外壁塗装では塗料選びが重要です。価格・性能・耐久性を左右する塗料は、自宅の状況に合わせて選ぶのがポイント。外壁塗装に用いられる主な塗料には次のようなものがあります。
アクリル塗料
塗料の中でも価格の安いアクリル塗料。他の塗料に比べると耐久力は弱いものの、価格面での安さが特徴です。重ね塗りができるため、外壁の色を頻繁に変えたいときなどに最適の塗料です。
ウレタン塗料
耐久性や防汚性、紫外線への強さである耐候性などは他の塗料と比べるとそれほど優れていないものの、価格と性能のバランスが良い塗料とされています。細部への塗装に適した塗料でもあります。
シリコン塗料
コストパフォーマンスに優れ、外壁塗装で多く用いられる塗料。汚れにくく色落ちに強いだけでなく、耐水性や耐汚性、耐候性に優れた塗料です。戸建ての塗替えに多く用いられる人気の塗料です。
ラジカル塗料
どんな壁材にも対応できる次世代塗料と呼ばれるラジカル塗料。高緻密無機シールド層の性能により、UVや酸素、水による塗膜の劣化を防ぐ性能があります。また、外壁塗装に多用されるシリコン塗料に代わる塗料としても期待されています。
フッ素塗料
そのグレードの高さから高価ではあるものの、耐久性の高さが特徴の塗料です。汚れを弾く非粘着性や酸性雨に強い耐薬品性、耐候性に優れた性能があります。

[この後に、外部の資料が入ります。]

(* ===== verification/Prelude.v ===== *)
(** * A model of the RISC-V embedded OS kernel and its correctness

    The program is a small supervisor-mode kernel in C (src/kernel,
    src/drivers) with its entry points and its context switch in assembly
    (src/bootloader/boot.S, src/kernel/process/swtch.S) for the QEMU virt machine: a polling console, formatted output,
    a page and a heap allocator, SV39 page tables, a process table with a
    multi-level feedback scheduler, an ELF loader, an in-memory file system, a
    device file system with a test device, traps, system calls, an interrupt
    controller, and [kernel_main], which starts all of it, runs self tests and
    serves a shell.

    ** How the code is modelled

    A C routine is a [K S A] (Machine.v): a function of the objects it can reach
    (the state [S]) and of the world outside (console input still to come, events
    emitted so far).  Its outcome is a returned value, a halt in [panic], endless
    waiting, an access outside an object ([Fault]), or the CPU handed to another
    context ([Switch], [Leave]).  C integers are [Z] with their wrap-around
    written out ([u64], [u32], [s32]); RAM is a finite map of 64-bit words; static
    arrays are lists whose out-of-range accesses fault; pointers into the process
    table are [procref], pointers into RAM are numbers.  Components are put
    together with lenses ([zoom]); no component gets a private copy of what it
    shares with another, in particular the memory manager.

    Assembly is a list of instructions run by a fuelled interpreter of the RV64
    registers, control registers, privilege mode and RAM (Riscv.v), up to a jump
    out, a call of a C routine, a return from a trap or an access fault.  A called
    C routine is known there by the calling convention ([returns]).

    ** Files

    - Prelude: integers, arrays, list lemmas, tactics.  Machine: the monad,
      weakest preconditions [wp] (returns, takes no input, never faults), [wps]
      (may hand the CPU over), the instructions of riscv.h.  Frames: what a
      routine leaves alone.
    - Uart: drivers/uart/uart.c; its module [Device] runs the polling loops on any
      device with the register laws of the class [UartLaws].  Printf:
      kernel/printf.c; Format: a reference rendering of formats.
    - Mm: kernel/mm/mm.c.  Vm: the definitions of kernel/mm/vm.c and vm.h;
      PageTable, Mapping: the tree of tables and what [walk], [mappages],
      [unmappages], [walkaddr], [va2pa] do to the translation; VmFree: [vm_free];
      KernelMap: [kvminit], [vm_init], [kvminithart].
    - Process: kernel/process/process.c.  Queues, Scheduler: the queues and the
      rest of kernel/process/scheduler.c with [swtch] of swtch.S; SchedInv,
      SchedOps: the abstract run queue, the invariant and every operation;
      SchedProps, SchedTypes, Fairness: their properties.
    - CString: the copy and compare loops for names.  SimpleFs:
      kernel/fs/simplefs.c.  Vfs: kernel/fs/vfs.c over any driver that keeps the
      laws of the class [DriverLaws]; Testdev: drivers/testdev/testdev.c, an
      instance.
    - Elf: kernel/process/elf.c.  Trap: kernel/trap/trap.c and the control
      registers of riscv.h.  Riscv: the instructions the assembly uses; Swtch:
      [swtch] of swtch.S against the scheduler's model; TrapEntry: [trap_entry] of
      boot.S, [switch_to_user] and [trap_vector_user] of swtch.S; Boot: [_start] of
      boot.S; FirstSwitch: [_start], the scheduler and [swtch] together;
      Preemption: [trap_entry], the trap handler and [swtch] together.
      Syscall: kernel/syscall/syscall.c.  Plic: drivers/plic/plic.c and
      drivers/rtc/rtc.c over memory-mapped registers.
    - kernel/main.c: Shell (line editor, recogniser), Kernel (the state of the
      whole kernel, the start-up sequence), Main (self tests, commands, the shell
      loop, [kernel_main]), KernelInv (the invariant [kinv] of the running kernel
      and the commands that keep it), SelfTest ([run_tests] keeps it and reports
      success), Session (the shell and [kernel_main] as a whole), Interrupts (an
      interrupt at the prompt, through [trap_entry]).

    ** What is shown

    - The whole kernel: from any contents of RAM [kernel_main] starts every
      component, runs its self tests and serves any typed lines but [reboot]
      without fault or panic, with all invariants in force at each prompt
      (Session.kernel_main_serves, Kernel.kernel_start_ready); its self tests
      report success (SelfTest.self_tests_pass); an interrupt
      at a prompt keeps every invariant and counts its tick, but [trap_entry] loses
      the interrupted [ra] (Interrupts.interrupt_at_prompt); [reboot] faults.
    - Assembly: [_start] clears exactly the static data and calls [kernel_main]
      (Boot.boot_enters_kernel); the instructions of [swtch] carry out the switch
      of the scheduler's model and a suspended context comes back (Swtch); what
      each trap entry preserves, and the registers it loses (TrapEntry); a process
      preempted through [trap_entry] resumes at another one's address (Preemption);
      the cleared memory holds the process tables the model starts with, and the
      first switch to the idle process jumps to address 0 (FirstSwitch).
    - Memory: free pages and owned pages partition RAM, heap blocks are disjoint,
      [mappages] maps exactly the range it is given or fails cleanly, terminates
      on every input, does not disturb other tables, is undone by [unmappages];
      a user table that is created, filled and released gives back every page.
    - Scheduling: the system invariant over every interleaving of operations,
      ticks and resumed calls, for callers that queue and release only processes
      that are neither running nor queued; the ring buffers and the real-time queue refine
      lists; what yield, add, priorities, ticks and ageing do; typing of process
      records; a queue served in turn; nobody lost by a yield.
    - Files: the inode table refines a finite map; names are unique; the device
      layer is safe for any driver that keeps the laws; data survive a close and
      an open of the test device.
    - Console: [printf] calls that pass a static check return and only print;
      [printf] prints what the reference rendering prescribes; the polling driver
      implements the console the other components rely on.
    - Boundaries: the ELF loader accepts exactly the prescribed files; the trap
      handler, the system calls and the interrupt-enable registers behave as
      specified; the line editor stays in its buffer; the recogniser agrees with
      a definition on whole lines.
    - Where the code goes wrong, the error is a theorem too: wrap-around in
      [kmalloc], [sfs_format], [sfs_read], [elf_load] and [testdev_read],
      overlong names, [%lu], the idle process, FIFO processes that yield, the
      unmapped test device, preemption through [trap_entry], the stacks of
      [switch_to_user], static data whose size is no multiple of 8, a process
      queued twice, system calls with pointers the caller cannot access.

    ** Fuel

    Loops that the C code bounds are recursion on that bound.  [mappages_loop]
    has [range_fuel] rounds, proved enough for every input; [boost_loop] has 65,
    one more than a queue can hold; [vm_free] has depth 3, the number of levels;
    [line_loop] takes one byte of input per round and has one round more than
    there are bytes.  [printf_loop] has one round more than the format has bytes.
    [numeral] has 64 digits, enough for 64 bits in every base.  The driver's
    polling loops have the device's own bound on busy reads.  [swtch] takes 33
    steps at most, the trap entries the number of their instructions, [_start]
    11 steps and 4 for each word it clears: the theorems give these numbers.
    [shell_loop] and [scheduler_loop] are endless in C: their theorems hold for
    every amount of fuel.

    ** Assumptions

    [LayoutOk]: what scripts/kernel.ld guarantees of the heap's address.
    [kernel_bss]: the sizes of the static arrays and well-typed process records
    (all zero at boot), one CPU.  [BootSymbols], [ProcLayoutOk]: the addresses of
    linker symbols and of the process tables, aligned, in RAM and disjoint, and
    [TablesInBss]: the tables are in the cleared data.
    [UartLaws], [DriverLaws], [PlicLaws]: the contracts of the console device, of
    a driver and of the enable registers.  [returns]: the calling convention, for
    C routines called from assembly.  Each has an instance.

    ** Not modelled

    The other harts (the code fixes one CPU); [r_satp], which has no caller, and
    the constants of the headers nothing refers to; interrupts in the middle of a
    C routine (a trap is taken between operations: at a prompt, or as a call of
    the handler); the translation of the addresses used by the assembly itself
    (the kernel maps its memory to itself, and [switch_to_user] and
    [trap_vector_user] are modelled on the memory they run on); the byte layout of
    static data other than the process contexts: that the rest of [kernel_bss]
    follows from the memory [_start] clears is not stated. *)

From Stdlib Require Export ZArith Lia.
From stdpp Require Export base numbers list gmap.
#[global] Set Default Goal Selector "!".

Declare Scope kernel_scope.
Delimit Scope kernel_scope with kernel.
#[global] Open Scope Z_scope.

(** ** Machine integers

    A C integer of width [w] is a [Z]; an operation of the source that can
    leave the width is written with the wrap-around explicit. *)

Definition u64 (z : Z) : Z := z mod 18446744073709551616.
Definition u32 (z : Z) : Z := z mod 4294967296.
Definition u8 (z : Z) : Z := z mod 256.

(** Conversion of a 32-bit pattern to [int]: two's complement. *)
Definition s32 (z : Z) : Z :=
  let r := u32 z in if r <? 2147483648 then r else r - 4294967296.

(** Conversion of a 64-bit pattern to [int64_t]. *)
Definition s64 (z : Z) : Z :=
  let r := u64 z in
  if r <? 9223372036854775808 then r else r - 18446744073709551616.

Definition is_u64 (z : Z) : Prop := 0 <= z < 18446744073709551616.
Definition is_u32 (z : Z) : Prop := 0 <= z < 4294967296.

(** Arithmetic on wrapped integers: unfold the wraps and decide. *)
Ltac words :=
  unfold is_u64, is_u32, s32, s64, u64, u32, u8 in *;
  repeat case_match; Z.div_mod_to_equations; lia.

Create HintDb words.

Lemma u64_id z : is_u64 z → u64 z = z.
Proof. unfold is_u64, u64. intros. by apply Z.mod_small. Qed.

Lemma u32_id z : is_u32 z → u32 z = z.
Proof. unfold is_u32, u32. intros. by apply Z.mod_small. Qed.

Lemma u64_range z : is_u64 (u64 z).
Proof. apply Z.mod_pos_bound. lia. Qed.

Lemma u32_range z : is_u32 (u32 z).
Proof. apply Z.mod_pos_bound. lia. Qed.

Lemma s32_range z : -2147483648 <= s32 z < 2147483648.
Proof. words. Qed.

#[export] Hint Resolve u64_range u32_range : words.

(** Clearing the low [k] bits rounds down to a multiple of [2^k]. *)
Lemma land_lnot_ones a k :
  0 <= k → Z.land a (Z.lnot (Z.ones k)) = a - a mod 2 ^ k.
Proof.
  intros Hk. rewrite <- Z.ldiff_land, Z.ldiff_ones_r by done.
  rewrite Z.shiftr_div_pow2, Z.shiftl_mul_pow2 by done.
  pose proof (Z.div_mod a (2 ^ k) ltac:(apply Z.pow_nonzero; lia)). lia.
Qed.

(** A value below [2^k] and a multiple of [2^k] share no bit. *)
Lemma land_low_field a b k :
  0 <= k → 0 <= b < 2 ^ k → Z.land (Z.shiftl a k) b = 0.
Proof.
  intros Hk Hb. apply Z.bits_inj'. intros i Hi. rewrite Z.land_spec, Z.bits_0.
  destruct (decide (i < k)); [by rewrite Z.shiftl_spec_low|].
  rewrite andb_comm, <- (Z.mod_small b (2 ^ k)) by done.
  by rewrite Z.mod_pow2_bits_high by lia.
Qed.

(** Disjoint fields: or-ing a value below [2^k] into a multiple of [2^k]. *)
Lemma lor_low_field a b k :
  0 <= k → 0 <= b < 2 ^ k → Z.lor (Z.shiftl a k) b = a * 2 ^ k + b.
Proof.
  intros Hk Hb. pose proof (land_low_field a b k Hk Hb) as Hland.
  rewrite <- Z.lxor_lor, <- Z.add_nocarry_lxor by done.
  by rewrite Z.shiftl_mul_pow2.
Qed.

(** ** Lists used as fixed-size C arrays *)

(** [take]/[drop] of an update at the boundary. *)
Lemma take_insert_S {A} (l : list A) (i : nat) x :
  (i < length l)%nat → take (S i) (<[i:=x]> l) = take i l ++ [x].
Proof.
  intros Hi. rewrite (take_S_r _ _ x).
  - by rewrite take_insert_ge by lia.
  - by apply list_lookup_insert_eq.
Qed.

(** A duplicate-free list of naturals below [n] has at most [n] elements. *)
Lemma NoDup_bound (l : list nat) (n : nat) :
  NoDup l → (∀ x, x ∈ l → (x < n)%nat) → (length l <= n)%nat.
Proof.
  intros Hnd Hb. rewrite <- (length_seq n 0).
  apply submseteq_length, NoDup_submseteq; [done|].
  intros x Hx. apply elem_of_seq. specialize (Hb x Hx). lia.
Qed.

(** C array accesses: [None] is an index outside the array. *)
Definition arr_get {A} (l : list A) (i : Z) : option A :=
  if 0 <=? i then l !! Z.to_nat i else None.
Definition arr_set {A} (l : list A) (i : Z) (x : A) : option (list A) :=
  if (0 <=? i) && (i <? Z.of_nat (length l)) then Some (<[Z.to_nat i := x]> l) else None.

Lemma arr_get_nat {A} (l : list A) (n : nat) : arr_get l (Z.of_nat n) = l !! n.
Proof. unfold arr_get. destruct (Z.leb_spec 0 (Z.of_nat n)); [by rewrite Nat2Z.id|lia]. Qed.

Lemma arr_get_some {A} (l : list A) i :
  0 <= i < Z.of_nat (length l) → ∃ x, arr_get l i = Some x.
Proof.
  intros Hi. unfold arr_get. destruct (Z.leb_spec 0 i); [|lia].
  apply lookup_lt_is_Some. lia.
Qed.

Lemma arr_set_some {A} (l : list A) i x :
  0 <= i < Z.of_nat (length l) → arr_set l i x = Some (<[Z.to_nat i := x]> l).
Proof.
  intros Hi. unfold arr_set.
  by rewrite (proj2 (Z.leb_le 0 i)), (proj2 (Z.ltb_lt i (Z.of_nat (length l)))) by lia.
Qed.

Lemma arr_get_insert {A} (l : list A) i j x :
  0 <= i < Z.of_nat (length l) → 0 <= j →
  arr_get (<[Z.to_nat i := x]> l) j = if decide (i = j) then Some x else arr_get l j.
Proof.
  intros Hi Hj. unfold arr_get. destruct (Z.leb_spec 0 j); [|lia]. case_decide as Hij.
  - subst. apply list_lookup_insert_eq. lia.
  - apply list_lookup_insert_ne. lia.
Qed.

外壁塗装の塗料は、価格や耐久力、性能によって選び分けるのがポイントです。また、種類によっては防音性能や遮熱性能に優れたものもあります。自宅の状況によって、最適なものを選ぶようにしましょう。
マイホームを長持ちさせるためにも外壁塗装を
リフォームには間取りの変更や水まわりの施工など、さまざまなものがありますが、快適で安全に暮らせるマイホームを保つためには、外壁のメンテナンスがとても重要なのです。見た目の美しさが保てているからと放置しておくのは禁物です。外壁自体の張り替えなど、大規模なリフォームが必要になる前に、外壁塗装でマイホームをメンテナンスするようにしましょう。